▸ **WORK ORDER**
When the word "which" appears in a line of the data below, list that line.

[Stored data entries]
(* ===== verification/Logging.v ===== *)
(** * Logging: the diagnostics of the program

    The methods of the program report what they do with [logging.debug]
    and [logging.info].  In the interactive models every such call is the
    event [Log] with its level and message.  What the calls write is
    decided by the logging library: line 5 of src/mineSweeper.py
    configures the root logger at the level [INFO], so a call at [DEBUG]
    writes nothing and a call at [INFO] writes one line,
    [INFO:root:<message>], to the standard error stream.

    This file holds the event, the two calls, and the interface between
    the operations that log and the environments that collect the lines:
    the class [Logger] states what an environment does with a [Log]
    event, the judgement [implements] states of a tree over such an
    environment which result of the functional model it computes and
    which lines it writes, and the rules compose such judgements along
    bind and the loops (hint database [implements], tactics [quiet],
    [loud] and [implemented]).  [with_stderr] adds the standard error
    stream to any environment and is a [Logger]. *)

From stdpp Require Import base tactics option list numbers strings.
From Stdlib Require Import ZArith Lia.
From ITree Require Import ITree ITreeFacts.
From S2P Require Import Prelude Interact Text.

#[local] Open Scope Z_scope.
#[local] Open Scope tree_scope.

(** ** The calls *)

Inductive log_level : Type :=
| DEBUG
| INFO.

Definition level_no (level : log_level) : Z :=
  match level with
  | DEBUG => 10
  | INFO => 20
  end.

Definition level_name (level : log_level) : string :=
  match level with
  | DEBUG => "DEBUG"
  | INFO => "INFO"
  end.

(** [logging.basicConfig(level=logging.INFO)]. *)
Definition basicConfig_level : log_level := INFO.

Variant logE : Type -> Type :=
| Log (level : log_level) (msg : string) : logE unit.

(** What the root logger writes for a call. *)
Definition emitted (level : log_level) (msg : string) : list string :=
  if decide (level_no basicConfig_level <= level_no level)
  then [level_name level +:+ ":root:" +:+ msg]
  else [].

Section calls.
Context {IO : Type -> Type} `{logE -< IO}.

Definition logging_debug (msg : string) : itree (failE +' IO) unit :=
  perform (subevent unit (Log DEBUG msg)).

Definition logging_info (msg : string) : itree (failE +' IO) unit :=
  perform (subevent unit (Log INFO msg)).

End calls.

(** ** Environments that collect the lines *)

(** An environment with a standard error stream: it answers every [Log]
    event by appending what the root logger writes for it. *)
Class Logger {IO : Type -> Type} {W : Type} `{logE -< IO}
    (answer : environment IO W) : Type := {
  stderr : W -> list string -> W;
  stderr_nil w : stderr w [] = w;
  stderr_app w l l' : stderr (stderr w l) l' = stderr w (l ++ l');
  answer_log level msg w :
    answer unit (subevent unit (Log level msg)) w =
      Some (tt, stderr w (emitted level msg));
}.

(** The lines of the loop [for_until f l s] whose passes write [g]. *)
Fixpoint for_until_log {S B : Type} (f : B -> S -> result (bool * S))
    (g : B -> S -> list string) (l : list B) (s : S) : list string :=
  match l with
  | [] => []
  | b :: l' =>
      g b s ++
      match f b s with
      | Ok (false, s') => for_until_log f g l' s'
      | _ => []
      end
  end.

(** ** Trees that implement a function of the model *)

Section implements.
Context {IO : Type -> Type} {W : Type} `{logE -< IO}.
Context (answer : environment IO W) `{!Logger answer}.

(** [implements t r lines]: a value that the tree [t] returns is the
    value of the result [r], whatever answers its events; and in every
    state of the logging environment [t] ends the way [r] says, having
    written [lines] and made no other call. *)
Definition implements {A : Type} (t : itree (failE +' IO) A) (r : result A)
    (lines : list string) : Prop :=
  computes t r /\
  forall w, runs answer t w (outcome_of r) (stderr w lines).

Lemma implements_computes {A} (t : itree (failE +' IO) A) r l :
  implements t r l -> computes t r.
Proof. by intros [??]. Qed.

Lemma implements_runs {A} (t : itree (failE +' IO) A) r l w :
  implements t r l -> runs answer t w (outcome_of r) (stderr w l).
Proof. by intros [??]. Qed.

Lemma implements_Ret {A} (a : A) : implements (Ret a) (Ok a) [].
Proof.
  split; [apply computes_Ret|]. intros w. rewrite stderr_nil. apply runs_Ret.
Qed.

Lemma implements_lift {A} (r : result A) : implements (lift r) r [].
Proof.
  split; [apply computes_lift|]. intros w. rewrite stderr_nil.
  apply runs_lift.
Qed.

Lemma implements_raise {A} e :
  implements (raise (Raised e) : itree _ A) (Raise e) [].
Proof.
  split; [apply computes_raise|]. intros w. rewrite stderr_nil.
  apply runs_raise.
Qed.

Lemma implements_exhausted {A} :
  implements (raise Exhausted : itree _ A) OutOfFuel [].
Proof.
  split; [apply computes_raise|]. intros w. rewrite stderr_nil.
  apply runs_raise.
Qed.

Lemma implements_log level msg :
  implements (perform (subevent unit (Log level msg))) (Ok tt)
    (emitted level msg).
Proof.
  split; [apply computes_perform|]. intros w. apply runs_perform.
  by rewrite answer_log.
Qed.

Lemma implements_debug msg : implements (logging_debug msg) (Ok tt) [].
Proof. apply (implements_log DEBUG). Qed.

Lemma implements_info msg :
  implements (logging_info msg) (Ok tt) (emitted INFO msg).
Proof. apply implements_log. Qed.

(** The lines of a call that returned, followed by those of what comes
    after it. *)
Lemma implements_bind {A B} (t : itree (failE +' IO) A)
    (k : A -> itree (failE +' IO) B) a l r l' :
  implements t (Ok a) l -> implements (k a) r l' ->
  implements (ITree.bind t k) r (l ++ l').
Proof.
  intros [Ht Hw] [Hk Hw']. split.
  - apply (computes_bind t k (Ok a) (fun _ => r)); [done|].
    by intros a' [= <-].
  - intros w. rewrite <- stderr_app. eapply runs_bind; [apply Hw|apply Hw'].
Qed.

(** A call that failed ends the tree. *)
Lemma implements_bind_fail {A B} (t : itree (failE +' IO) A)
    (k : A -> itree (failE +' IO) B) (r : result A) (r' : result B) l :
  implements t r l -> (forall a, r <> Ok a) ->
  r' = Prelude.bind r (fun _ => r') ->
  implements (ITree.bind t k) r' l.
Proof.
  intros [Ht Hw] Hr Hr'. split.
  - rewrite Hr'. apply computes_bind; [done|]. intros a Ha. by destruct (Hr a).
  - intros w. specialize (Hw w). rewrite Hr'.
    destruct r as [a| |]; [by destruct (Hr a)|by apply runs_bind_stop..].
Qed.

(** A call of the model and what follows it, in one rule. *)
Lemma implements_let {A B} (t : itree (failE +' IO) A)
    (k : A -> itree (failE +' IO) B) (r : result A) (k' : A -> result B)
    (l : list string) (l' : A -> list string) :
  implements t r l ->
  (forall a, r = Ok a -> implements (k a) (k' a) (l' a)) ->
  implements (ITree.bind t k) (Prelude.bind r k')
    (l ++ match r with Ok a => l' a | _ => [] end).
Proof.
  intros Ht Hk. destruct r as [a| |]; simpl.
  - eapply implements_bind; [exact Ht|by apply Hk].
  - rewrite app_nil_r. by eapply implements_bind_fail.
  - rewrite app_nil_r. by eapply implements_bind_fail.
Qed.

(** A call that writes nothing, then a tree that implements [r]. *)
Lemma implements_then {A B} (t : itree (failE +' IO) A)
    (k : A -> itree (failE +' IO) B) a r l :
  implements t (Ok a) [] -> implements (k a) r l ->
  implements (ITree.bind t k) r l.
Proof. intros Ht Hk. by apply (implements_bind t k a [] r l). Qed.

(** A call that writes, then a tree that writes nothing. *)
Lemma implements_last {A B} (t : itree (failE +' IO) A)
    (k : A -> itree (failE +' IO) B) a r l :
  implements t (Ok a) l -> implements (k a) r [] ->
  implements (ITree.bind t k) r l.
Proof.
  intros Ht Hk. rewrite <- (app_nil_r l). by apply (implements_bind t k a).
Qed.

(** A call of the model that may fail, and what follows it, when the
    lines are all written by the call. *)
Lemma implements_call {A B} (t : itree (failE +' IO) A)
    (k : A -> itree (failE +' IO) B) (r : result A) (k' : A -> result B) l :
  implements t r l ->
  (forall a, r = Ok a -> implements (k a) (k' a) []) ->
  implements (ITree.bind t k) (Prelude.bind r k') l.
Proof.
  intros Ht Hk. rewrite <- (app_nil_r l).
  replace [] with (match r with Ok a => [] | _ => @nil string end)
    by (by destruct r).
  by apply (implements_let t k r k' l (fun _ => [])).
Qed.

(** The loop [for b in l: body(b)], its lines one body after the other. *)
Lemma implements_for_each {B} (body : B -> itree (failE +' IO) unit)
    (g : B -> list string) (l : list B) :
  (forall b, b ∈ l -> implements (body b) (Ok tt) (g b)) ->
  implements (for_each body l) (Ok tt) (l ≫= g).
Proof.
  induction l as [|b l IH]; intros Hb; simpl; [apply implements_Ret|].
  eapply implements_bind; [apply Hb; left|].
  apply IH. intros b' Hin. apply Hb. by right.
Qed.

(** The loop [for_until_tree] over a body that implements the body of
    [for_until] and writes nothing. *)
Lemma implements_for_until {S B} (body : B -> S -> itree (failE +' IO) (bool * S))
    (f : B -> S -> result (bool * S)) (l : list B) (s : S) :
  (forall b s, b ∈ l -> implements (body b s) (f b s) []) ->
  implements (for_until_tree body l s) (for_until f l s) [].
Proof.
  revert s. induction l as [|b l IH]; intros s Hb; simpl.
  - apply implements_Ret.
  - pose proof (Hb b s ltac:(left)) as Hbs.
    destruct (f b s) as [[[] s']| |] eqn:Hf;
      [eapply implements_then; [exact Hbs|apply implements_Ret]
      |eapply implements_then; [exact Hbs|]
      |by eapply implements_bind_fail..].
    apply IH. intros b' s2 Hin. apply Hb. by right.
Qed.

(** The same loop over a body that writes: the lines of the passes made,
    one after the other. *)
Lemma implements_for_until_log {S B}
    (body : B -> S -> itree (failE +' IO) (bool * S))
    (f : B -> S -> result (bool * S)) (g : B -> S -> list string)
    (l : list B) (s : S) :
  (forall b s, b ∈ l -> implements (body b s) (f b s) (g b s)) ->
  implements (for_until_tree body l s) (for_until f l s)
    (for_until_log f g l s).
Proof.
  revert s. induction l as [|b l IH]; intros s Hb; simpl.
  - apply implements_Ret.
  - pose proof (Hb b s ltac:(left)) as Hbs.
    destruct (f b s) as [[[] s']| |] eqn:Hf;
      [eapply implements_bind; [exact Hbs|apply implements_Ret]
      |eapply implements_bind; [exact Hbs|]
      |rewrite app_nil_r; by eapply implements_bind_fail..].
    apply IH. intros b' s2 Hin. apply Hb. by right.
Qed.

End implements.

Create HintDb implements discriminated.
#[export] Hint Resolve implements_Ret implements_lift implements_raise
  implements_exhausted implements_debug implements_info : implements.

(** The steps of a proof along a tree.  [implemented] closes a goal that
    a hint states; [quiet] passes a call that writes nothing, [loud] a
    call that writes all the lines of the tree. *)
Ltac implemented := solve [eauto 1 with implements].
Ltac quiet := eapply implements_then; [implemented|].
Ltac loud := eapply implements_last; [implemented|].

(** ** An environment with a standard error stream *)

(** The stream that the root logger writes to. *)
Definition root_logger : environment logE (list string) :=
  fun T e err =>
    match e with
    | Log level msg => Some (tt, err ++ emitted level msg)
    end.

(** Any environment, extended with that stream. *)
Definition with_stderr {IO : Type -> Type} {W : Type}
    (answer : environment IO W) : environment (logE +' IO) (W * list string) :=
  fun T e w =>
    match e with
    | inl1 e =>
        match root_logger T e w.2 with
        | Some (x, err) => Some (x, (w.1, err))
        | None => None
        end
    | inr1 e =>
        match answer T e w.1 with
        | Some (x, w1) => Some (x, (w1, w.2))
        | None => None
        end
    end.

#[export] Program Instance with_stderr_logger {IO W}
    (answer : environment IO W) : Logger (with_stderr answer) :=
  {| stderr w l := (w.1, w.2 ++ l) |}.
Next Obligation. intros IO W answer [w err]. simpl. by rewrite app_nil_r. Qed.
Next Obligation. intros IO W answer [w err] l l'. simpl. by rewrite app_assoc. Qed.
Next Obligation. done. Qed.

(** The environment of a program that only logs. *)
Definition only_stderr : environment (logE +' void1) (unit * list string) :=
  with_stderr (fun T (e : void1 T) _ => match e with end).

(** The other events pass the stream by. *)
Lemma runs_beside {IO W} (answer : environment IO W) {T} (e : IO T)
    (w : W) (err : list string) (x : T) (w' : W) :
  answer T e w = Some (x, w') ->
  runs (with_stderr answer) (perform (inr1 e)) (w, err) (Returned x) (w', err).
Proof. intros Ha. apply runs_perform. simpl. by rewrite Ha. Qed.

Lemma runs_beside_blocked {IO W} (answer : environment IO W) {T} (e : IO T)
    (w : W) (err : list string) :
  answer T e w = None ->
  runs (with_stderr answer) (perform (inr1 e)) (w, err) (Stopped Blocked)
    (w, err).
Proof. intros Ha. apply runs_perform_blocked. simpl. by rewrite Ha. Qed.

(** A tree that implements a function of the model leaves the rest of
    the environment alone. *)
Lemma runs_implements {IO W} (answer : environment IO W) {A}
    (t : itree (failE +' (logE +' IO)) A) r l w err :
  implements (with_stderr answer) t r l ->
  runs (with_stderr answer) t (w, err) (outcome_of r) (w, err ++ l).
Proof. intros Ht. apply (implements_runs _ _ _ _ (w, err) Ht). Qed.

Lemma runs_quiet {IO W} (answer : environment IO W) {A}
    (t : itree (failE +' (logE +' IO)) A) a w err :
  implements (with_stderr answer) t (Ok a) [] ->
  runs (with_stderr answer) t (w, err) (Returned a) (w, err).
Proof.
  intros Ht. rewrite <- (app_nil_r err) at 2.
  by apply (runs_implements answer t (Ok a)).
Qed.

▸ **YOUR RESPONSE**
    environment which result of the functional model it computes and
    which lines it writes, and the rules compose such judgements along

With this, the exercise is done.